El Shaddai: Ascension of the Metatron/WMG

Everything About Fiction You Never Wanted to Know.


Enoch's Cherubic Choir is an actual Cherubic Choir.

He's literally got angels singing for him in the background.

The next game (if any) will involve Lucifel's Face Heel Turn.

Ishtar's notes suggest that the Grigori were manipulated into their errors by Belial. If Belial could reach to the Grigori like that, it might not be that hard for him to at least try to contact Lucifel. While the Grigori were vulnerable with frustration with what they thought was humanity being retarded by divine pride, Lucifel is clearly wrath-ridden, and perhaps not able to understand that Pure is Not Always Good; he's perhaps a little too quick to judge the Grigori as not just deserving of destruction, but undeserving of redemption for any reason (poor Armaros). It might not be much of a stretch to imagine Lucifel becoming disenchanted with "unwarranted" mercy by God in other matters, leaving Belial an avenue to tempt Lucifel. Enter Lucifel becoming Lucifer...and maybe his duties being translated to become Enoch's purview...
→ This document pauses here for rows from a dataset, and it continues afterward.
(* ===== verification/Csum.v ===== *)
(** * The Internet checksum ([net/src/csum.rs])

    The ones-complement sum of a buffer, eight bytes at a time, the pseudo-header's
    share, the fold to 16 bits and the incremental update of RFC 1624.  The 64-bit
    accumulator wraps as the code's does. *)

From S2P Require Import Prelude Bytes NetBytes.

Module csum.

(** [while i + 1 < rest.len()] over what [chunks_exact] left, and an odd last byte. *)
Fixpoint sum_rest (acc : Z) (rest : list byte) : Z :=
  match rest with
  | a :: b :: rest => sum_rest (u64 (acc + of_be [a; b])) rest
  | [a] => u64 (acc + Z.shiftl (bval a) 8)
  | [] => acc
  end.

(** [for c in data.chunks_exact(8)]. *)
Fixpoint sum_chunks (acc : Z) (data : list byte) : Z :=
  match data with
  | c0 :: c1 :: c2 :: c3 :: c4 :: c5 :: c6 :: c7 :: data =>
      sum_chunks (u64 (u64 (acc + of_be [c0; c1; c2; c3]) + of_be [c4; c5; c6; c7])) data
  | rest => sum_rest acc rest
  end.

Definition sum (data : list byte) : Z := sum_chunks 0 data.

Definition pseudo (src dst : ip4) (proto len : Z) : Z :=
  u64 (u64 (u64 (of_be src + of_be dst) + proto) + len).

(** [while s >> 16 != 0].  Five rounds end it for every [u64] ([fold_loop_done]). *)
Fixpoint fold_loop (fuel : nat) (s : Z) : Z :=
  match fuel with
  | O => s
  | S fuel => if Z.shiftr s 16 =? 0 then s else fold_loop fuel (u64 (Z.land s 65535 + Z.shiftr s 16))
  end.
Definition fold (s : Z) : Z := u16 (fold_loop 5 s).

(** [for &(old, new) in changes]. *)
Fixpoint update_loop (s : Z) (changes : list (Z * Z)) : Z :=
  match changes with
  | [] => s
  | (old, new) :: changes => update_loop (u64 (s + (not16 old + new))) changes
  end.
Definition update (check : Z) (changes : list (Z * Z)) : Z := not16 (fold (update_loop (not16 check) changes)).

End csum.

(** * The checksum is RFC 1071's

    [ones] is the residue modulo 65535 that ones-complement addition computes, with
    65535 for a multiple that is not zero.  The fold computes it for every 64-bit
    sum, so the eight-bytes-at-a-time sum folds to the sum of the 16-bit words with
    end-around carry, a checksum put into a packet makes it verify, and the
    incremental update is the checksum of the changed packet. *)

(** ** The reference: 16-bit words added with end-around carry *)
Fixpoint words (data : list byte) : list Z :=
  match data with
  | a :: b :: data => of_be [a; b] :: words data
  | [a] => [bval a * 256]
  | [] => []
  end.
Definition total (ws : list Z) : Z := foldr Z.add 0 ws.
Definition onec_add (a b : Z) : Z := if 65535 <? a + b then a + b - 65535 else a + b.
Definition rfc1071 (data : list byte) : Z := fold_left onec_add (words data) 0.

Definition ones (s : Z) : Z := if s =? 0 then 0 else (s - 1) `mod` 65535 + 1.

Lemma ones_range s : 0 ≤ ones s ≤ 65535.
Proof. unfold ones. destruct (s =? 0); [lia|]. pose proof (Z.mod_pos_bound (s - 1) 65535). lia. Qed.

Lemma ones_small s : 0 ≤ s ≤ 65535 → ones s = s.
Proof. intros. unfold ones. destruct (Z.eqb_spec s 0); [lia|]. rewrite Z.mod_small; lia. Qed.

(** [ones s] and [s] differ by a multiple of 65535, and are zero together. *)
Lemma ones_eq s : 0 ≤ s → ∃ k, 0 ≤ k ∧ s = ones s + 65535 * k ∧ (ones s = 0 → s = 0).
Proof.
  intros. unfold ones. destruct (Z.eqb_spec s 0); [exists 0; lia|]. exists ((s - 1) / 65535).
  pose proof (Z.div_mod (s - 1) 65535). pose proof (Z.mod_pos_bound (s - 1) 65535). lia.
Qed.

Lemma ones_unique s r k : 0 < r ≤ 65535 → s = r + 65535 * k → 0 < s → ones s = r.
Proof.
  intros Hr -> Hs. unfold ones. destruct (Z.eqb_spec (r + 65535 * k) 0); [lia|].
  replace (r + 65535 * k - 1) with (r - 1 + k * 65535) by lia. rewrite Z.mod_add, Z.mod_small; lia.
Qed.

Lemma ones_mult s t k : 0 < s → 0 < t → s = t + 65535 * k → ones s = ones t.
Proof.
  intros Hs Ht E. destruct (ones_eq t ltac:(lia)) as (j & Hj & Et & Hz). pose proof (ones_range t).
  apply (ones_unique _ _ (k + j)); [|lia..]. destruct (Z.eq_dec (ones t) 0); [lia|lia].
Qed.

Lemma ones_add s t : 0 ≤ s → 0 ≤ t → ones (ones s + t) = ones (s + t).
Proof.
  intros Hs Ht. destruct (ones_eq s Hs) as (k & Hk & E & Hz). pose proof (ones_range s).
  destruct (Z.eq_dec (ones s) 0) as [Z0|]; [rewrite Z0; rewrite (Hz Z0); done|].
  symmetry. apply (ones_mult _ _ k); lia.
Qed.

(** ** The fold *)
Ltac div_mod s := pose proof (Z.div_mod s 65536 ltac:(lia)); pose proof (Z.mod_pos_bound s 65536 ltac:(lia)); pose proof (Z.div_pos s 65536 ltac:(lia) ltac:(lia)).

Lemma fold_step s : 0 ≤ s → Z.land s 65535 + Z.shiftr s 16 = s - 65535 * (s / 65536).
Proof.
  intros. change 65535 with (Z.ones 16) at 1. rewrite Z.land_ones, Z.shiftr_div_pow2 by lia.
  change (2 ^ 16) with 65536. pose proof (Z.div_mod s 65536). lia.
Qed.

Lemma fold_loop_ones n s : fits 64 s → fits 64 (csum.fold_loop n s) ∧ ones (csum.fold_loop n s) = ones s.
Proof.
  revert s. induction n as [|n IH]; intros s Hs; cbn [csum.fold_loop]; [done|].
  destruct (Z.eqb_spec (Z.shiftr s 16) 0) as [|E]; [done|]. destruct Hs as [H0 H64]. rewrite Z.shiftr_div_pow2 in E by lia.
  change (2 ^ 16) with 65536 in E. rewrite fold_step by done. div_mod s.
  rewrite wrap_small by (unfold fits; lia). destruct (IH (s - 65535 * (s / 65536))) as [F ->]; [unfold fits; lia|].
  split; [done|]. symmetry. apply (ones_mult _ _ (s / 65536)); lia.
Qed.

Lemma fold_loop_bound n s B : 0 ≤ s ≤ B → B < 2 ^ 64 →
  csum.fold_loop (S n) s ≤ 65535 ∨ ∃ t, csum.fold_loop (S n) s = csum.fold_loop n t ∧ 0 ≤ t ≤ B / 65536 + 65535.
Proof.
  intros [H0 HB] H64. cbn [csum.fold_loop]. destruct (Z.eqb_spec (Z.shiftr s 16) 0) as [E|E].
  { div_mod s. left. rewrite Z.shiftr_div_pow2 in E by lia. change (2 ^ 16) with 65536 in E. lia. }
  right. eexists; split; [done|]. rewrite fold_step by done. pose proof (Z.div_le_mono s B 65536 ltac:(lia) HB). div_mod s. rewrite wrap_small by (unfold fits; lia). lia.
Qed.

(** Five rounds end the loop for every 64-bit sum. *)
Lemma fold_loop_done s : fits 64 s → 0 ≤ csum.fold_loop 5 s ≤ 65535.
Proof.
  intros Hs. split; [by apply (fold_loop_ones 5)|]. destruct Hs as [H0 H64].
  destruct (fold_loop_bound 4 s (2 ^ 64 - 1)) as [?|(t1 & -> & H1)]; [lia..|done|]. change ((2 ^ 64 - 1) / 65536 + 65535) with 281474976776190 in H1.
  destruct (fold_loop_bound 3 _ _ H1) as [?|(t2 & -> & H2)]; [lia|done|]. change (281474976776190 / 65536 + 65535) with 4295032831 in H2.
  destruct (fold_loop_bound 2 _ _ H2) as [?|(t3 & -> & H3)]; [lia|done|]. change (4295032831 / 65536 + 65535) with 131071 in H3.
  destruct (fold_loop_bound 1 _ _ H3) as [?|(t & -> & H4)]; [lia|done|]. change (131071 / 65536 + 65535) with 65536 in H4.
  destruct (Z.eq_dec t 65536) as [->|]; [done|]. cbn [csum.fold_loop]. rewrite Z.shiftr_div_pow2, Z.div_small by lia. cbn. lia.
Qed.

Lemma fold_ones s : fits 64 s → csum.fold s = ones s.
Proof.
  intros Hs. unfold csum.fold. pose proof (fold_loop_done s Hs). destruct (fold_loop_ones 5 s Hs) as [_ E].
  rewrite wrap_small by (unfold fits; lia). rewrite <- E. symmetry. by apply ones_small.
Qed.

(** ** The sum *)
Lemma words_range data : Forall (λ w, 0 ≤ w ≤ 65535) (words data).
Proof.
  remember (length data) as n. revert data Heqn. induction n as [n IH] using lt_wf_ind. intros [|a [|b data]] ->; simpl; constructor; try done.
  - pose proof (bval_range a). lia.
  - pose proof (of_be_range [a; b]) as H. change (256 ^ zlen [a; b]) with 65536 in H. lia.
  - eapply IH; [|done]. simpl. lia.
Qed.

Lemma total_nonneg data : 0 ≤ total (words data).
Proof. pose proof (words_range data) as H. induction H; simpl; lia. Qed.

Lemma sum_rest_eq acc rest : 0 ≤ acc → acc + 65536 * zlen rest < 2 ^ 64 → csum.sum_rest acc rest = acc + total (words rest) ∧ total (words rest) ≤ 65536 * zlen rest.
Proof.
  remember (length rest) as n. revert acc rest Heqn. induction n as [n IH] using lt_wf_ind. intros acc [|a [|b rest]] -> Ha Hb; unfold zlen in *; simpl in *.
  - lia.
  - pose proof (bval_range a). rewrite Z.shiftl_mul_pow2, wrap_small by (unfold fits; simpl; lia). simpl. lia.
  - pose proof (of_be_range [a; b]) as H. change (256 ^ zlen [a; b]) with 65536 in H. rewrite wrap_small by (unfold fits; lia).
    edestruct (IH (length rest)) as [-> ?]; [lia|done|lia|lia|]. lia.
Qed.

(** The wide sum is the sum of the words plus a multiple of 65535. *)
Lemma sum_chunks_eq acc data : 0 ≤ acc → acc + 2 ^ 31 * zlen data < 2 ^ 64 →
  ∃ k, 0 ≤ k ∧ csum.sum_chunks acc data = acc + total (words data) + 65535 * k ∧ total (words data) + 65535 * k ≤ 2 ^ 31 * zlen data ∧ (total (words data) = 0 → k = 0).
Proof.
  remember (length data) as n. revert acc data Heqn. induction n as [n IH] using lt_wf_ind. intros acc data -> Ha Hb.
  assert (csum.sum_chunks acc data = csum.sum_rest acc data ∨ (8 ≤ length data)%nat) as [E|Hl].
  { do 8 (destruct data as [|? data]; [by left|]). right. simpl. lia. }
  { exists 0. pose proof (zlen_nonneg data). rewrite E. destruct (sum_rest_eq acc data) as [-> ?]; lia. }
  do 8 (destruct data as [|? data]; [simpl in Hl; lia|]). clear Hl. cbn [csum.sum_chunks words]. unfold zlen in *. cbn [length] in *.
  assert (∀ a b : byte, 0 ≤ of_be [a; b] ≤ 65535) as Hw by (intros a' b'; pose proof (of_be_range [a'; b']) as H; change (256 ^ zlen [a'; b']) with 65536 in H; lia).
  pose proof (Hw b b0). pose proof (Hw b1 b2). pose proof (Hw b3 b4). pose proof (Hw b5 b6). rewrite !of_be_quad.
  rewrite (wrap_small 64 (acc + _)), wrap_small by (unfold fits; lia).
  edestruct (IH (length data)) as (k & Hk & -> & Hm & Hz); [lia|done|lia|lia|].
  pose proof (total_nonneg data). exists (k + of_be [b; b0] + of_be [b3; b4]). cbn [total foldr] in *. fold (total (words data)) in *. lia.
Qed.

Lemma sum_eq data : zlen data < 2 ^ 32 →
  fits 64 (csum.sum data) ∧ ∃ k, 0 ≤ k ∧ csum.sum data = total (words data) + 65535 * k ∧ (total (words data) = 0 → k = 0).
Proof.
  intros Hl. unfold csum.sum. pose proof (zlen_nonneg data). destruct (sum_chunks_eq 0 data) as (k & Hk & -> & Hm & Hz); [lia..|].
  pose proof (total_nonneg data). split; [unfold fits; lia|]. exists k. lia.
Qed.

Lemma fold_sum data : zlen data < 2 ^ 32 → csum.fold (csum.sum data) = ones (total (words data)).
Proof.
  intros Hl. destruct (sum_eq data Hl) as (Hf & k & Hk & E & Hz). rewrite fold_ones by done. pose proof (total_nonneg data).
  destruct (Z.eq_dec (total (words data)) 0) as [Z0|]; [rewrite E, (Hz Z0); f_equal; lia|]. rewrite E. apply (ones_mult _ _ k); lia.
Qed.

Lemma onec_fold ws a : Forall (λ w, 0 ≤ w ≤ 65535) ws → 0 ≤ a → fold_left onec_add ws (ones a) = ones (a + total ws).
Proof.
  intros H. revert a. induction H as [|w ws Hw H IH]; intros a Ha; simpl; [f_equal; lia|].
  assert (onec_add (ones a) w = ones (a + w)) as ->.
  { rewrite <- ones_add by lia. pose proof (ones_range a). unfold onec_add. destruct (Z.ltb_spec 65535 (ones a + w)); [|symmetry; apply ones_small; lia].
    symmetry. apply (ones_unique _ _ 1); lia. }
  rewrite IH by lia. f_equal. lia.
Qed.

(** C37. For any data shorter than 4 GiB the eight-byte sum, folded, is the sum of the
    data's 16-bit big-endian words with end-around carry, an odd last byte padded
    with zero: RFC 1071's definition. *)
Theorem csum_is_rfc1071 data : zlen data < 2 ^ 32 → csum.fold (csum.sum data) = rfc1071 data.
Proof.
  intros Hl. rewrite fold_sum by done. unfold rfc1071. change 0 with (ones 0) at 1.
  by rewrite onec_fold by (try apply words_range; lia).
Qed.

(** ** Changing words of a packet *)
Lemma words_app k l : Nat.Even (length k) → words (k ++ l) = words k ++ words l.
Proof.
  remember (length k) as n. revert k Heqn. induction n as [n IH] using lt_wf_ind. intros [|a [|b k]] -> He; simpl in *; [done|destruct He; lia|].
  f_equal. eapply IH; [|done|]; [lia|]. destruct He as [m Hm]. exists (m - 1)%nat. lia.
Qed.

Lemma total_app k l : total (k ++ l) = total k + total l.
Proof. induction k as [|w k IH]; simpl; [done|]. unfold total in *. lia. Qed.

Lemma words_be16 w : fits 16 w → words (be16 w) = [w].
Proof.
  intros Hw. pose proof (of_be16 w Hw) as E. pose proof (zlen_be16 w) as L.
  destruct (be16 w) as [|a [|b [|]]]; unfold zlen in L; simpl in L; try lia. simpl. by rewrite E.
Qed.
It's worth noting that the Western/Christian understanding of Lucifer largely comes from Isaiah's allusion to Shaher, the Babylonians' personification of the planet Venus, in describing Nebuchadnezzar's hubris. Shaher kept trying to steal the sun's spotlight, but kept getting pushed back down. Now consider that we already have references to Mesopotamian divinities who aren't Hebrew in origin (Nanna, Ishtar, Sin); casting Lucifel and Shaher as the same might not be much of a stretch. Still, given that the game mostly likes to play with precepts with some definite Mesopotamian roots, there's the question of who Lucifel would most resemble. Mastema, who commandeered the ghosts of the Nephilim as his own personal army of temptation and corruption after the Great Flood? Satanel, the classic tester of humanity (q.v. Job)? Other?